For this week’s column, I am taking a follow-up question from Carolina in Bilbao, Spain:
I’m just wondering about one comment in your answer, that you think that the strong psychic connection I felt was only one-way. Does it mean that, according to the charts, the love was only from me to him? He didn’t feel love?
From time to time, a reader whose question I’ve answered in this column will e-mail me and ask a follow-up question. Usually, I write back and suggest they schedule a consultation for more information. I’ve never used a follow-up question in this column, and yet I feel compelled to take Carolina’s question, because, once again, I believe she represents many readers (mostly women) who are or have been in similar circumstances.
Carolina, first of all, I realize that my answer to you in last week’s column was not easy for you to hear and wasn’t the answer you wanted. My intent was not to cause you pain but to help you find peace in your heart by resolving your feelings with this man and moving on.
Many women get hung up on this notion of whether the man they were in love with loved them back. I understand the need to have an answer, but astrology can’t provide it. Compatibility charts can tell us whether two people have physical chemistry, whether they can easily share their emotions with each other, how they demonstrate affection, whether the relationship will last, and whether it will be relatively smooth or laden with conflict. We can even tell whether a relationship has endured over many lifetimes.
But you can’t add up all of those components and say “Yes, it’s love,” or “No, it’s not love.” Whether someone is even capable of love depends on their level of personal development. The charts can show us tendencies, that’s all.
We might be tempted to conclude that a man or woman who plays the field isn’t capable of love, but that would be a wrong conclusion. They could feel intense love in that moment and just not wish to commit to a long-term relationship. Put another way, love alone doesn’t determine whether a relationship will last. I’m sure every one of you knows people who loved each other and yet couldn’t make a relationship work.
So, in my mind, the question of whether he ever loved you really isn’t that important.

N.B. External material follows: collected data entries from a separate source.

(** C8. When the record has a non-empty summary (and the extracted text the
    handler requires), a summarize request with neither flag set returns that
    summary with [cached: true]; the only call issued is the read of the
    record, so no LLM adapter runs and the table is untouched.  Consequently a
    successful summarize call that returned a non-empty summary is followed,
    for the same request, by a cached answer with the same summary. *)
Theorem summarize_twice_is_cached env event document_id max_length :
  params_of (pathParameters event) !! "documentId" = Some document_id ->
  document_id <> "" ->
  Summarize.flag (params_of (queryStringParameters event)) "entities" = false ->
  Summarize.flag (params_of (queryStringParameters event)) "questions" = false ->
  py_int env (default (VInt 500)
                (VStr <$> params_of (queryStringParameters event) !! "maxLength"))
  = inr max_length ->
  (forall document w,
     fault env (tick w) = None ->
     table w !! document_id = Some document ->
     truthy (dict_get document "extractedText") = true ->
     truthy (dict_get document "summary") = true ->
     Summarize.lambda_handler env event w
     = (inr (Summarize.response 200 (dict
               [("documentId", VStr document_id);
                ("summary", dict_get document "summary");
                ("cached", VBool true)])),
        record_call (GetItem document_id) w))
  /\ (forall w0 first w summary,
        Summarize.lambda_handler env event w0 = (inr first, w) ->
        statusCode first = 200 ->
        body_field (inr first) "summary" = Some summary ->
        truthy summary = true ->
        fault env (tick w) = None ->
        Summarize.lambda_handler env event w
        = (inr (Summarize.response 200 (dict
                  [("documentId", VStr document_id);
                   ("summary", summary);
                   ("cached", VBool true)])),
           record_call (GetItem document_id) w)).
Proof.
  intros Hpath Hid Hentities Hquestions Hlength.
  assert (forall document w,
     fault env (tick w) = None ->
     table w !! document_id = Some document ->
     truthy (dict_get document "extractedText") = true ->
     truthy (dict_get document "summary") = true ->
     Summarize.lambda_handler env event w
     = (inr (Summarize.response 200 (dict
               [("documentId", VStr document_id);
                ("summary", dict_get document "summary");
                ("cached", VBool true)])),
        record_call (GetItem document_id) w)) as Hcached.
  { intros document w Hread Hdoc Htext Hsummary.
    rewrite (summarize_reads env event document_id max_length
               Hpath Hid Hentities Hquestions Hlength document w Hread Hdoc Htext).
    cbv zeta. now rewrite Hsummary. }
  split; [exact Hcached|].
  intros w0 first w summary Hrun Hstatus Hfield Hsummary Hread.
  destruct (summarize_200_reads env event document_id max_length
              Hpath Hid Hlength w0 first w Hrun Hstatus)
    as (document & Hread0 & Hdoc0 & Htext0).
  rewrite (summarize_reads env event document_id max_length
             Hpath Hid Hentities Hquestions Hlength document w0 Hread0 Hdoc0 Htext0)
    in Hrun.
  cbv zeta in Hrun.
  destruct (truthy (dict_get document "summary")) eqn:Hstored.
  - injection Hrun as <- <-. simpl in Hfield.
    rewrite lookup_insert_ne, lookup_insert_eq in Hfield by discriminate.
    injection Hfield as <-.
    now apply Hcached.
  - unfold try_except, bind at 1, adapter in Hrun.
    destruct (summarize_document env (dict_get document "extractedText") max_length)
      as [e|generated].
    { injection Hrun as <- _. discriminate Hstatus. }
    unfold bind at 1 in Hrun. unfold Dynamodb.store_summary in Hrun.
    set (w2 := record_call (InvokeSummarize (dict_get document "extractedText") max_length)
                 (record_call (GetItem document_id) w0)) in *.
    destruct (fault env (tick w2)) as [e|] eqn:Hfault.
    { rewrite (update_document_status_raises env _ _ _ _ e Hfault) in Hrun.
      injection Hrun as <- _. discriminate Hstatus. }
    rewrite (update_document_status_returns env _ _ _ _ Hfault) in Hrun.
    injection Hrun as <- <-. simpl in Hfield.
    rewrite lookup_insert_ne, lookup_insert_eq in Hfield by discriminate.
    injection Hfield as <-.
    set (stored := with_status env document_id "COMPLETED" [("summary", VStr generated)] w2).
    assert (dict_get stored "summary" = VStr generated) as Hnew.
    { unfold dict_get, stored, with_status, set_all. simpl. now rewrite lookup_insert_eq. }
    assert (dict_get stored "extractedText" = dict_get document "extractedText") as Hsame.
    { unfold dict_get, stored, with_status, set_all, upserted. simpl.
      rewrite !lookup_insert_ne by discriminate.
      change (table w2) with (table w0). now rewrite Hdoc0. }
    rewrite <- Hnew. apply Hcached.
    + exact Hread.
    + apply lookup_insert_eq.
    + now rewrite Hsame.
    + now rewrite Hnew.
Qed.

Even if he did, he decided, for whatever reason, that he didn’t want to be in a long-term relationship with you.
And there is where the trouble lies. When someone we love leaves, we want a reason and will make up all kinds of scenarios in our head to avoid the conclusion that we did something wrong or weren’t good enough.
This is why I believe “love gone wrong” is the first step for many people of both genders to start down a path of spiritual awakening. It requires that we look within ourselves, take inventory, and clear out all the baggage and outdated beliefs that hold us back from who we really are and what we want. There is a huge resistance internally to this process, and a broken heart can break down that resistance. There is no doubt that it’s a painful and difficult process, and no one with a heart would wish it on anyone. It just seems to be how we humans are wired.
So, Carolina, please try not to dwell on this question of whether he loved you or not. There’s no answer, and even if there was, it wouldn’t matter. What matters is how you’re going to heal from this experience and awaken to the true nature of who you really are and to the love in your own heart.
Wishing you much love and courage,
P.S. To all of you who have written to me recently requesting a Soul Mates Karma Report, please accept my apologies for not responding right away. I’m currently not taking new clients but will get back with you individually and ask whether you’d like to be put on my wait list. Thank you so much for your patience.